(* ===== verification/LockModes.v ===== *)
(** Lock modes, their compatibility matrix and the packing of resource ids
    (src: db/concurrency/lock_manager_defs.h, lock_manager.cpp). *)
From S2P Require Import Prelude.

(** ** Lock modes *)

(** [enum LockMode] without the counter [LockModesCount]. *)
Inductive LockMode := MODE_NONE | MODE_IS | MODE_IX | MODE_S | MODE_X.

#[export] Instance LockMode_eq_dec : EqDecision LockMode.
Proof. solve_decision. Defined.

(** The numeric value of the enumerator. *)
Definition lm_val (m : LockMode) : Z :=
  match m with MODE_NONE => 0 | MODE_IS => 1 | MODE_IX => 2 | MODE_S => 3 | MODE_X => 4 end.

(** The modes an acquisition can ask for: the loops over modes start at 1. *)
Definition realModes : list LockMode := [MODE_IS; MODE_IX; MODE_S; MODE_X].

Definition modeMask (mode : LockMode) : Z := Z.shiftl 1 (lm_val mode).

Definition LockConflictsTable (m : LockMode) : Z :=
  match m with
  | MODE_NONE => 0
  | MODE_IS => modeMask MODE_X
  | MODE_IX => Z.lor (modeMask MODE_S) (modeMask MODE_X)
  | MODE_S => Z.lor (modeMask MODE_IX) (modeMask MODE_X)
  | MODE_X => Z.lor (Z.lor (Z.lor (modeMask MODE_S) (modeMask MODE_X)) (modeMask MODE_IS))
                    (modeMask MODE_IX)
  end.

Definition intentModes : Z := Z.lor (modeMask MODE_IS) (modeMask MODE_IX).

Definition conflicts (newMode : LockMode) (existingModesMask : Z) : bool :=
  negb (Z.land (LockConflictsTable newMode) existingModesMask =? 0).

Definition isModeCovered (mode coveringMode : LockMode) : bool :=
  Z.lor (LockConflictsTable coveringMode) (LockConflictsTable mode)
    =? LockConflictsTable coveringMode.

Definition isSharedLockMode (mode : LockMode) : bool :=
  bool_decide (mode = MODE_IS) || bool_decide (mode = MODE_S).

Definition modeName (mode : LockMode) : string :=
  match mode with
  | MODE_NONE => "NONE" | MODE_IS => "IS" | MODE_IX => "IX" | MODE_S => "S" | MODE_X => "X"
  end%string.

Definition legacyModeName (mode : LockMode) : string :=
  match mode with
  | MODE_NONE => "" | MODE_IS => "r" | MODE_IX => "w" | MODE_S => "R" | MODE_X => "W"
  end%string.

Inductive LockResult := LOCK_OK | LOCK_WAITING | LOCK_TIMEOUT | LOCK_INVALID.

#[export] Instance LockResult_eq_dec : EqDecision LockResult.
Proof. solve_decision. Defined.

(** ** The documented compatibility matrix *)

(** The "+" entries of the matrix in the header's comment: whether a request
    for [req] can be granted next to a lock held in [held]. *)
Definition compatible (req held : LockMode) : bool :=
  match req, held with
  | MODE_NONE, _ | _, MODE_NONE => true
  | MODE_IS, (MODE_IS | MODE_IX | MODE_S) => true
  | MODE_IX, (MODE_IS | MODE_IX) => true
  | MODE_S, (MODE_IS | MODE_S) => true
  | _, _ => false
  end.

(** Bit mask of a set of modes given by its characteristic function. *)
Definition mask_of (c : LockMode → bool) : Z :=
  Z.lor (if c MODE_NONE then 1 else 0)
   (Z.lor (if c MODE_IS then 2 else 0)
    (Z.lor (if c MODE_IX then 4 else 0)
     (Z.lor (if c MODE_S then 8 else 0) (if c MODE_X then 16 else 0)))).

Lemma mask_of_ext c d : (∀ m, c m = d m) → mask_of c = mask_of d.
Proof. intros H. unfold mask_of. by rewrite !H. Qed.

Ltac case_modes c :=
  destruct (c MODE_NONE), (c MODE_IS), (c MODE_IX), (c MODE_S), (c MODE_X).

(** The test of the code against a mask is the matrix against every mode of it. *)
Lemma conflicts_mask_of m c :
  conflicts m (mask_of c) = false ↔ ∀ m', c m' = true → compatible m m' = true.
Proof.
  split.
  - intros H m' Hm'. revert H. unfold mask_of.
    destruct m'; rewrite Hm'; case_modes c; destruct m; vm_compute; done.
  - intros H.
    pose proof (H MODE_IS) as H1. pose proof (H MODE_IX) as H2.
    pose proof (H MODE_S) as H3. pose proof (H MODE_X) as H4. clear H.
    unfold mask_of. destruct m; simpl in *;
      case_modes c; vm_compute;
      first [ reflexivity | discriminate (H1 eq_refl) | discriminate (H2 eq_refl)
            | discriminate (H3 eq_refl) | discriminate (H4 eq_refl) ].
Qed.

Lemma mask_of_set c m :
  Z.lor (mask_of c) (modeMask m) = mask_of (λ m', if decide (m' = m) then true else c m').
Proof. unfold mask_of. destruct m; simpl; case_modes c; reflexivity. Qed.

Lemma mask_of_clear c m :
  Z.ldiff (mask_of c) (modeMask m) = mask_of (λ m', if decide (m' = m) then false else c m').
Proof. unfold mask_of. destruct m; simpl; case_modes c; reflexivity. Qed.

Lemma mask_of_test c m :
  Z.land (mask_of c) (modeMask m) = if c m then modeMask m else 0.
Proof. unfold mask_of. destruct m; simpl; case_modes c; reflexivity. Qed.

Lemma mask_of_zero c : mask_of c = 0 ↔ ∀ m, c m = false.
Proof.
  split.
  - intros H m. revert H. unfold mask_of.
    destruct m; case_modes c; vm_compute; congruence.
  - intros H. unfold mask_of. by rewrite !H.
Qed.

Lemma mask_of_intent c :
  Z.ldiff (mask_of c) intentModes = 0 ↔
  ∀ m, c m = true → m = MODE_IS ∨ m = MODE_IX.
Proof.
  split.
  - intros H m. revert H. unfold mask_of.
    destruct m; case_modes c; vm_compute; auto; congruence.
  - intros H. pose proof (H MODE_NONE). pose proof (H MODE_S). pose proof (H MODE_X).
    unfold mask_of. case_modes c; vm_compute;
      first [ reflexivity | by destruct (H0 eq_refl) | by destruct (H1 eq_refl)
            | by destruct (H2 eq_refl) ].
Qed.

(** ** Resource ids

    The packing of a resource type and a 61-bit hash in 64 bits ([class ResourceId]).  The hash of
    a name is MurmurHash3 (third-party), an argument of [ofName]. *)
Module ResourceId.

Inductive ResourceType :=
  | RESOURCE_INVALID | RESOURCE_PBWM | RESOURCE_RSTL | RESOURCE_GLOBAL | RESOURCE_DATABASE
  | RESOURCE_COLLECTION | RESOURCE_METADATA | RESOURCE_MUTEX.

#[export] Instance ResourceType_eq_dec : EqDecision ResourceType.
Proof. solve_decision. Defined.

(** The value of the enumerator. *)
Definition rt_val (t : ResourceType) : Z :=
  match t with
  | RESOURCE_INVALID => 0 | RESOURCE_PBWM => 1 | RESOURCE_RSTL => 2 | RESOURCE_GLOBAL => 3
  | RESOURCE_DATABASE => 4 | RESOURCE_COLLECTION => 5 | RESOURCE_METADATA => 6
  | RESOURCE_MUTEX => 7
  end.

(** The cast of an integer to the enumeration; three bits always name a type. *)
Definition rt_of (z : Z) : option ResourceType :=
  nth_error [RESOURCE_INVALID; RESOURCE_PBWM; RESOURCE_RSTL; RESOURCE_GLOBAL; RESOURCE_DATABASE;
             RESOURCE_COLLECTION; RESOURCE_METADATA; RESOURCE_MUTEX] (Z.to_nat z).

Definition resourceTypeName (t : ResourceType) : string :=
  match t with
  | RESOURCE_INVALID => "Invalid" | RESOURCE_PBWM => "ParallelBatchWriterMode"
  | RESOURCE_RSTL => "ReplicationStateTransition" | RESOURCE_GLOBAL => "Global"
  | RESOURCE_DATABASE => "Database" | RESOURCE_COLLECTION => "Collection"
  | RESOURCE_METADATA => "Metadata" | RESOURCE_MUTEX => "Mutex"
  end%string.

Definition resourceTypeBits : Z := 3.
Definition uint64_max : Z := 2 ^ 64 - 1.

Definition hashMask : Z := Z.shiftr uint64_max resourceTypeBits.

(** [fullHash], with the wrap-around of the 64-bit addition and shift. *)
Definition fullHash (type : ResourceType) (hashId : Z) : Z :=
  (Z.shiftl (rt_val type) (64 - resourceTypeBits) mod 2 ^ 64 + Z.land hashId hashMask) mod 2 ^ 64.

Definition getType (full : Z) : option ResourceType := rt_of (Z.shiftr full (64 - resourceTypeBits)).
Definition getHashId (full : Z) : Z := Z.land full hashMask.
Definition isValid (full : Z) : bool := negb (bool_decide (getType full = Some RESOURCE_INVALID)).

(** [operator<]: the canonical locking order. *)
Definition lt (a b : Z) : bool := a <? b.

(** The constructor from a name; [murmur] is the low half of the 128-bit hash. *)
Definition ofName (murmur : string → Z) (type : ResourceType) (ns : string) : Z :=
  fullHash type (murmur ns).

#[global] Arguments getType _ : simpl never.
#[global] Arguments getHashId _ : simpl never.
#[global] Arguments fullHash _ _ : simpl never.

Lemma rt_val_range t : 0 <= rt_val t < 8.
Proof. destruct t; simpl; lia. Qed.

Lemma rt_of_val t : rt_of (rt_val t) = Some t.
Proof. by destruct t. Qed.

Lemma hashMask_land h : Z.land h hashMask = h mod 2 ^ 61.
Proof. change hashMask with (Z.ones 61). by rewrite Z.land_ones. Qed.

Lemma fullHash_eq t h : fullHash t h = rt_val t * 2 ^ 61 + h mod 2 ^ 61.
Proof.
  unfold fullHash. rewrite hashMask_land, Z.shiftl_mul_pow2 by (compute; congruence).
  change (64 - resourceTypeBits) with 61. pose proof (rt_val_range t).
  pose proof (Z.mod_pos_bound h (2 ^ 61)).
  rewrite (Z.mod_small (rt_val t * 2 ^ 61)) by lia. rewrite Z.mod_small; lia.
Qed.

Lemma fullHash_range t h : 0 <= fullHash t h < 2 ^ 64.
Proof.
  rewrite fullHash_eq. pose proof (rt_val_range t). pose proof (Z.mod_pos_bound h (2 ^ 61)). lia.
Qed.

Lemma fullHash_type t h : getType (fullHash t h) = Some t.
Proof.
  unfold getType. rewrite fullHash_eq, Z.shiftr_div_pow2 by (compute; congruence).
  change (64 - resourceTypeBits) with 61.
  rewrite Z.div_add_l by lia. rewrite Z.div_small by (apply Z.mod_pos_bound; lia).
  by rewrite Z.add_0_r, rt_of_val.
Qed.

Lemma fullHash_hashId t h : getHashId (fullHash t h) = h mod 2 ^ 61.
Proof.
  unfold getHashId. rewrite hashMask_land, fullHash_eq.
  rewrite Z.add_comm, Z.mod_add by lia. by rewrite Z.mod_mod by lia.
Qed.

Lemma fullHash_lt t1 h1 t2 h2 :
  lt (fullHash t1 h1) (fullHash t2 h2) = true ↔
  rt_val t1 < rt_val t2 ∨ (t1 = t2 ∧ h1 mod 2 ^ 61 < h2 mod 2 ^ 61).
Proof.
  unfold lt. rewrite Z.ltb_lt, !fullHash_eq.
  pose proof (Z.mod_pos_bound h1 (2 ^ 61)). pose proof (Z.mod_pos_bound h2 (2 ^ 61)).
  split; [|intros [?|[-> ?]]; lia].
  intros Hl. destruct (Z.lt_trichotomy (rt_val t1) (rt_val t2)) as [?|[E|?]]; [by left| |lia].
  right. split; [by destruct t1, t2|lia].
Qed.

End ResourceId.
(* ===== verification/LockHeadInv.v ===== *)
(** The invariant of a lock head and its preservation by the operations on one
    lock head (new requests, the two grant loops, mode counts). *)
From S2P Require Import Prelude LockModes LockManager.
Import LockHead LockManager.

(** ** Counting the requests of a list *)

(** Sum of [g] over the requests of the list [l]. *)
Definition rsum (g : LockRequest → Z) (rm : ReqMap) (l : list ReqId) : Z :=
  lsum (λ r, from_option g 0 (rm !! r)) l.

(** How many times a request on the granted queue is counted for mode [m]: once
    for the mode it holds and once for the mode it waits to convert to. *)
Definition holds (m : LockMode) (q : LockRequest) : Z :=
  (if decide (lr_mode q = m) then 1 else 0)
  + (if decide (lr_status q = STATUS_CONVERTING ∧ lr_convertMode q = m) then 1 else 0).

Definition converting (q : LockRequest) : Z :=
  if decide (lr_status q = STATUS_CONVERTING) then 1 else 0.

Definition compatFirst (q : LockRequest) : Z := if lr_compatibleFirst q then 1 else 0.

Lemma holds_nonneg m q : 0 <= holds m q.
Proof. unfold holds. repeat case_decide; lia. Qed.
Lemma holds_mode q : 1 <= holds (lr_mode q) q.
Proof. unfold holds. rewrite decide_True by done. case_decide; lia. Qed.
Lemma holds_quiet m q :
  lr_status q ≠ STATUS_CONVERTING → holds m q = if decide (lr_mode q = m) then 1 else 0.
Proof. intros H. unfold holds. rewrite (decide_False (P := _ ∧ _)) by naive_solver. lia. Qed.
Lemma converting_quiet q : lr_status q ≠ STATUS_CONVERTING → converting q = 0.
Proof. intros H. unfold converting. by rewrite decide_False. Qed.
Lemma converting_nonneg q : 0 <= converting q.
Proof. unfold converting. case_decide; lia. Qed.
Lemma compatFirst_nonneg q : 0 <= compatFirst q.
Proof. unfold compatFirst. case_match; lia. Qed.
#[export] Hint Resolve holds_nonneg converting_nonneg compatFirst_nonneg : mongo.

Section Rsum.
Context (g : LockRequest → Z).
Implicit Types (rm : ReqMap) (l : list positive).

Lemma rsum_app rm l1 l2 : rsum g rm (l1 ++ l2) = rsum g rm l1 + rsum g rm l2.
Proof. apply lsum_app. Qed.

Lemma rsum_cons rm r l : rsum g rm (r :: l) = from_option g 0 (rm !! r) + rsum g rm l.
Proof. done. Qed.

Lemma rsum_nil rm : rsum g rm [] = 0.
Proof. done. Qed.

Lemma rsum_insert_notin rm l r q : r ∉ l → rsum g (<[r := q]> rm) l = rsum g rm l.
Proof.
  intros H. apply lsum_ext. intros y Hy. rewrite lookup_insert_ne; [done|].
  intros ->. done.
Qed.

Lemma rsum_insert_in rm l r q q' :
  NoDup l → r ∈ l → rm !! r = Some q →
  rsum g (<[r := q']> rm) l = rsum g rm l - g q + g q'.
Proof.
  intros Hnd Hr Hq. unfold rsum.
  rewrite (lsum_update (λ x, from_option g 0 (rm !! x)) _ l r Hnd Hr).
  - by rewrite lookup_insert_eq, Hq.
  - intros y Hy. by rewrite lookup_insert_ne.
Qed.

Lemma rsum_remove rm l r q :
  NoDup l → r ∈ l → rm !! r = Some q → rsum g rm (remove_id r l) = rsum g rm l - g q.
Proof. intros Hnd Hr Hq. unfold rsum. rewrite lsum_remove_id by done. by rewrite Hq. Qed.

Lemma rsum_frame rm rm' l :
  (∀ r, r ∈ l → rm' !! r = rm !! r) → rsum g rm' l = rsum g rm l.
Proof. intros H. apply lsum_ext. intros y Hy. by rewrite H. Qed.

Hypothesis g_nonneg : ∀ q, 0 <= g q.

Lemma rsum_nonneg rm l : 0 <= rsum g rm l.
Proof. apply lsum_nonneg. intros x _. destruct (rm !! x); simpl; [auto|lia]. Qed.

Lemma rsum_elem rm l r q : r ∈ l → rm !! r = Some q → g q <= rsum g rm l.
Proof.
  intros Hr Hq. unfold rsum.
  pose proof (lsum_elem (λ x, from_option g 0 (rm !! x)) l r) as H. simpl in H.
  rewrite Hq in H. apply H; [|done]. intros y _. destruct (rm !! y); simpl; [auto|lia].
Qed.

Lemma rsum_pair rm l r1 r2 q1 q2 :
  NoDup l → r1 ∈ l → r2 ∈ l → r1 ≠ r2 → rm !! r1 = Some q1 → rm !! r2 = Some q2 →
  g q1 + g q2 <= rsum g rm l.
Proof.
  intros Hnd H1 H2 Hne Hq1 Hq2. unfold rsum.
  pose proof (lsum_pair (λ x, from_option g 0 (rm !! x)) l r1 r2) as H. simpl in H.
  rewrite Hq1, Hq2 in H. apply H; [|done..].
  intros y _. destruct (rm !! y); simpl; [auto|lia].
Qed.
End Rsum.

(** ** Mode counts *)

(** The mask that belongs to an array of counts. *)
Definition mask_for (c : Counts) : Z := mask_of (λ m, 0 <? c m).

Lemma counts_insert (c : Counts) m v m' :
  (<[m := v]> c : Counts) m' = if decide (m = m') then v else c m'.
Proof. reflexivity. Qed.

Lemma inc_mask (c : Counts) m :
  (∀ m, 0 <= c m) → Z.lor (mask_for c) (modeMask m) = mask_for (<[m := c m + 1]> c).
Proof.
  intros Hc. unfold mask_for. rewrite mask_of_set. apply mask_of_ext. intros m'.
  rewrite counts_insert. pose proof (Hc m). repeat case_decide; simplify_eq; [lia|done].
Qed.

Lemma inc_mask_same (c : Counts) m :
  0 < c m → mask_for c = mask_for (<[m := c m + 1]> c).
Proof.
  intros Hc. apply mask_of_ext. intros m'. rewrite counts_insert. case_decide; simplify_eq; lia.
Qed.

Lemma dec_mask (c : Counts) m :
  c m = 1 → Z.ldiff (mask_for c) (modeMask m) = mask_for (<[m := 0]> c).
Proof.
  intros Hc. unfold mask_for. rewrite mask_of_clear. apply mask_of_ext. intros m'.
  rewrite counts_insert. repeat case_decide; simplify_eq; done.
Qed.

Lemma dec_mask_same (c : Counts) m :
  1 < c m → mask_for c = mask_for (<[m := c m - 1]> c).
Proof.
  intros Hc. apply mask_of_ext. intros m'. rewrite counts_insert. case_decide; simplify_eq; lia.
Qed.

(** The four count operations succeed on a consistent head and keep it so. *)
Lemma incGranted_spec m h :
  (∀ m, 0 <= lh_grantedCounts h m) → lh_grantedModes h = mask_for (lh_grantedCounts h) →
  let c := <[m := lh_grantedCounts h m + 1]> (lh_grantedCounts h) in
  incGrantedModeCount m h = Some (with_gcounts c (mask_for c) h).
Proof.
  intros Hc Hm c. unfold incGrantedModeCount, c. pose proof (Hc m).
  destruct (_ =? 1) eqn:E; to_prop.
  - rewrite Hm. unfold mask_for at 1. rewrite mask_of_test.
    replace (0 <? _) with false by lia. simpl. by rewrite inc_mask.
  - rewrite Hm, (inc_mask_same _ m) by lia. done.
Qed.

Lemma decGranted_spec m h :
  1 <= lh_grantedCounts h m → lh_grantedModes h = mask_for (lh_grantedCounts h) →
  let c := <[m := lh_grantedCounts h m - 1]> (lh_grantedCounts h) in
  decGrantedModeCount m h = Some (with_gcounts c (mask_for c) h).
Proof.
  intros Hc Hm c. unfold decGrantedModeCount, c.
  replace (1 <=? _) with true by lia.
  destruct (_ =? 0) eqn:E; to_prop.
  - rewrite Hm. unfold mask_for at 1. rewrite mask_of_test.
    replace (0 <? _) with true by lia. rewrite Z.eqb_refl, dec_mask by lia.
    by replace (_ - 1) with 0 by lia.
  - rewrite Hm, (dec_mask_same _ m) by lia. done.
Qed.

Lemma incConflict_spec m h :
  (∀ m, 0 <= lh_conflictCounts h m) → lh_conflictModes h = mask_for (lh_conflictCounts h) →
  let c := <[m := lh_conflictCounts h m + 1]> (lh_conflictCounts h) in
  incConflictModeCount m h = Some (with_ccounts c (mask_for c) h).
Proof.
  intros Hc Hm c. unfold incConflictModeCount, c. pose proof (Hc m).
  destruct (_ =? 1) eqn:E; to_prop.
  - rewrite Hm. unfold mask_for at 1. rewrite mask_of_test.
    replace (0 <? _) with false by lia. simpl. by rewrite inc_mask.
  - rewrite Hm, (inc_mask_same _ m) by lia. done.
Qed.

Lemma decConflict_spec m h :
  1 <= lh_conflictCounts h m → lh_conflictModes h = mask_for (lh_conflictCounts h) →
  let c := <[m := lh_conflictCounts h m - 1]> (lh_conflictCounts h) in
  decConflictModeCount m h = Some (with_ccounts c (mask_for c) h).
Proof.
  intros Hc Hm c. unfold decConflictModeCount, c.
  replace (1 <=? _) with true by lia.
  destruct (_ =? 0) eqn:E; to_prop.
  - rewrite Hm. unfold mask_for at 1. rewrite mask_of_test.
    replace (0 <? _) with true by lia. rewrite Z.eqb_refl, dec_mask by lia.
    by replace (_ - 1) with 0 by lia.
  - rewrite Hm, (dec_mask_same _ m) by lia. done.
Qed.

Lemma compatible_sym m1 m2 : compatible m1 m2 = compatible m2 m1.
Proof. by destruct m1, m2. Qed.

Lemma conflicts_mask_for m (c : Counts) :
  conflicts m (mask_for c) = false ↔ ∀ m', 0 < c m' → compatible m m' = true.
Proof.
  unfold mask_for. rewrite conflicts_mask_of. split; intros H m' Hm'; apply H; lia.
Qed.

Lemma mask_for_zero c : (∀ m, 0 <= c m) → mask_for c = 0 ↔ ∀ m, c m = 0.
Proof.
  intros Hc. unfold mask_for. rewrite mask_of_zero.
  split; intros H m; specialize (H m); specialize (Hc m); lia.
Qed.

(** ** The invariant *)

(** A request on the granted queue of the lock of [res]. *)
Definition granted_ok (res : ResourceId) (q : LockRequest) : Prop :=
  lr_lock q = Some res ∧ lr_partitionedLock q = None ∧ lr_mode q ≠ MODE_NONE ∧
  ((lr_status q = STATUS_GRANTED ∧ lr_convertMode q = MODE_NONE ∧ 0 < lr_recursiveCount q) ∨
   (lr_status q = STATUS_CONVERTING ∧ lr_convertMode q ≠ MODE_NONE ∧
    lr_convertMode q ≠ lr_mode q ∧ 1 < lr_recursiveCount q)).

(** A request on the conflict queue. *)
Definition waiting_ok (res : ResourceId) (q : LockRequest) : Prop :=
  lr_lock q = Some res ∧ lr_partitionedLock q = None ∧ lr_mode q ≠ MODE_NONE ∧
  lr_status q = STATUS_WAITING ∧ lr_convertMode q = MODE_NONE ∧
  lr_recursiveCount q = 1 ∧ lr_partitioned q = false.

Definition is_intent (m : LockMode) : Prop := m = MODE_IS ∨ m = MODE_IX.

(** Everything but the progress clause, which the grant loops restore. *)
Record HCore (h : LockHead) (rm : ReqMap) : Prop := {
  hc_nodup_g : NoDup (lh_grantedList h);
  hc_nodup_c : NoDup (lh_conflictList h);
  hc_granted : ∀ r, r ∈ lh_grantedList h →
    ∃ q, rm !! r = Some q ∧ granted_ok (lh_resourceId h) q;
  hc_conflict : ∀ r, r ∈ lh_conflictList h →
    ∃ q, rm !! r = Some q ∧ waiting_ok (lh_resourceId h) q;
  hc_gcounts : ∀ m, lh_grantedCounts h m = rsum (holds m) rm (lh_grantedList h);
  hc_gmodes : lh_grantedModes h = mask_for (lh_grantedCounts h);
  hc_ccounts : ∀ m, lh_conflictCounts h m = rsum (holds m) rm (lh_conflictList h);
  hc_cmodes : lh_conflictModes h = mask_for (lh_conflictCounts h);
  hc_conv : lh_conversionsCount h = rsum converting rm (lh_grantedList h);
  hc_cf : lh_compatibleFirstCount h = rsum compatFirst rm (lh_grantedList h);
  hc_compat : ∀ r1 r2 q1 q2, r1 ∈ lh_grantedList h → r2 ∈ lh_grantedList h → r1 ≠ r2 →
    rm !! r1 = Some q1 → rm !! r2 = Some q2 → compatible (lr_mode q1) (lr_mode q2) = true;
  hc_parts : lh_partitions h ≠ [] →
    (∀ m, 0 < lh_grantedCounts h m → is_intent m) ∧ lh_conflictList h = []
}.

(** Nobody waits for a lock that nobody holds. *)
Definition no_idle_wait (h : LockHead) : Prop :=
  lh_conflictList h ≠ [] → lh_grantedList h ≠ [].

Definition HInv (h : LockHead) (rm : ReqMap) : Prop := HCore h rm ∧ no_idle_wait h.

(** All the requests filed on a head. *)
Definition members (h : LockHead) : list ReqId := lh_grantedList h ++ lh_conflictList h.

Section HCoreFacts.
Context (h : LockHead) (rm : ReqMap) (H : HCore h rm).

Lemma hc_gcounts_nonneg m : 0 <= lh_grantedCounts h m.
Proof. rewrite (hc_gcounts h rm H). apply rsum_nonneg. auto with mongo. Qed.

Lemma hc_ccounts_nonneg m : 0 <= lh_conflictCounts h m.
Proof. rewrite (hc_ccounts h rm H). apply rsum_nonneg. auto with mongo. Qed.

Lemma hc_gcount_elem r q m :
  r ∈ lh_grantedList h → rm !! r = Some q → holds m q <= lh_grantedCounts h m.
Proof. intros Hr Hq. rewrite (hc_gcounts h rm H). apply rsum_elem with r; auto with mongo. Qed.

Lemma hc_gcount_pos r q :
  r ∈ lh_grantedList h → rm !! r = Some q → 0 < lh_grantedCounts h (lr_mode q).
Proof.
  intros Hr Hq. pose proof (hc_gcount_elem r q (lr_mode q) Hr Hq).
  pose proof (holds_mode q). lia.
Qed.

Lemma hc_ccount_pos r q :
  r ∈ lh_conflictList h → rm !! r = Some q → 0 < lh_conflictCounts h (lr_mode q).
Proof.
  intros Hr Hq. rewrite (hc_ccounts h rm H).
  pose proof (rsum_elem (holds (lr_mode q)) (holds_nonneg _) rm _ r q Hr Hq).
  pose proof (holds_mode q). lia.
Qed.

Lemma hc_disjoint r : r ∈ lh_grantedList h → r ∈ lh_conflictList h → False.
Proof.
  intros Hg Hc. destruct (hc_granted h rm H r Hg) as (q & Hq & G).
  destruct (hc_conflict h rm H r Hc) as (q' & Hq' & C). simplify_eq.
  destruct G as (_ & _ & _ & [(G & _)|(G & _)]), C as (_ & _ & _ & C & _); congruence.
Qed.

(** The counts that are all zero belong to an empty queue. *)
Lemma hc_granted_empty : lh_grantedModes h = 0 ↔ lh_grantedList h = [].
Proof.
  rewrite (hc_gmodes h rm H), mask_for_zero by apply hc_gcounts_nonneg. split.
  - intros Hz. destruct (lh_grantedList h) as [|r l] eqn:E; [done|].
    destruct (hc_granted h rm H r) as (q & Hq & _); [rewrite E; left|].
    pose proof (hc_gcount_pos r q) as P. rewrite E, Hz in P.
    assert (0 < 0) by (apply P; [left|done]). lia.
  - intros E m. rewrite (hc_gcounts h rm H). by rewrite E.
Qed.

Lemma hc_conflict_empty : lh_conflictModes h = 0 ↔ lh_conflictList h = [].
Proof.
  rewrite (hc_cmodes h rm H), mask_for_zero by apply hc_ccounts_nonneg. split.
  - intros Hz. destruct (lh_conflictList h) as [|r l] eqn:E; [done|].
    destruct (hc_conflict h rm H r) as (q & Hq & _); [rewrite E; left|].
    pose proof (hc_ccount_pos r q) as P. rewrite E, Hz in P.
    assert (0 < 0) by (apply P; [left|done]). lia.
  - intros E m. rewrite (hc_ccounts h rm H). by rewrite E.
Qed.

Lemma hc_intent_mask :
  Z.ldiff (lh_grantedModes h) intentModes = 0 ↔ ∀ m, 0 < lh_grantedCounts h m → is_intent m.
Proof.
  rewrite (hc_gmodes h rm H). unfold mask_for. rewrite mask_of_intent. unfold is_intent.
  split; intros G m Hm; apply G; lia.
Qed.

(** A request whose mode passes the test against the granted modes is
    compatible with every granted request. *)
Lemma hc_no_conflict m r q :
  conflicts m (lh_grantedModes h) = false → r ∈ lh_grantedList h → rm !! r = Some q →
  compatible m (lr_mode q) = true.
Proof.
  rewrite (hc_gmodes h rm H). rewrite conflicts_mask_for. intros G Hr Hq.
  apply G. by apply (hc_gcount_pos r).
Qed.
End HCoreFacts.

-*-

Lines above with "congruence" in them are the ones to copy.

WRITTEN ANSWER:
    destruct m; case_modes c; vm_compute; congruence.
    destruct m; case_modes c; vm_compute; auto; congruence.
  unfold fullHash. rewrite hashMask_land, Z.shiftl_mul_pow2 by (compute; congruence).
  unfold getType. rewrite fullHash_eq, Z.shiftr_div_pow2 by (compute; congruence).
  destruct G as (_ & _ & _ & [(G & _)|(G & _)]), C as (_ & _ & _ & C & _); congruence.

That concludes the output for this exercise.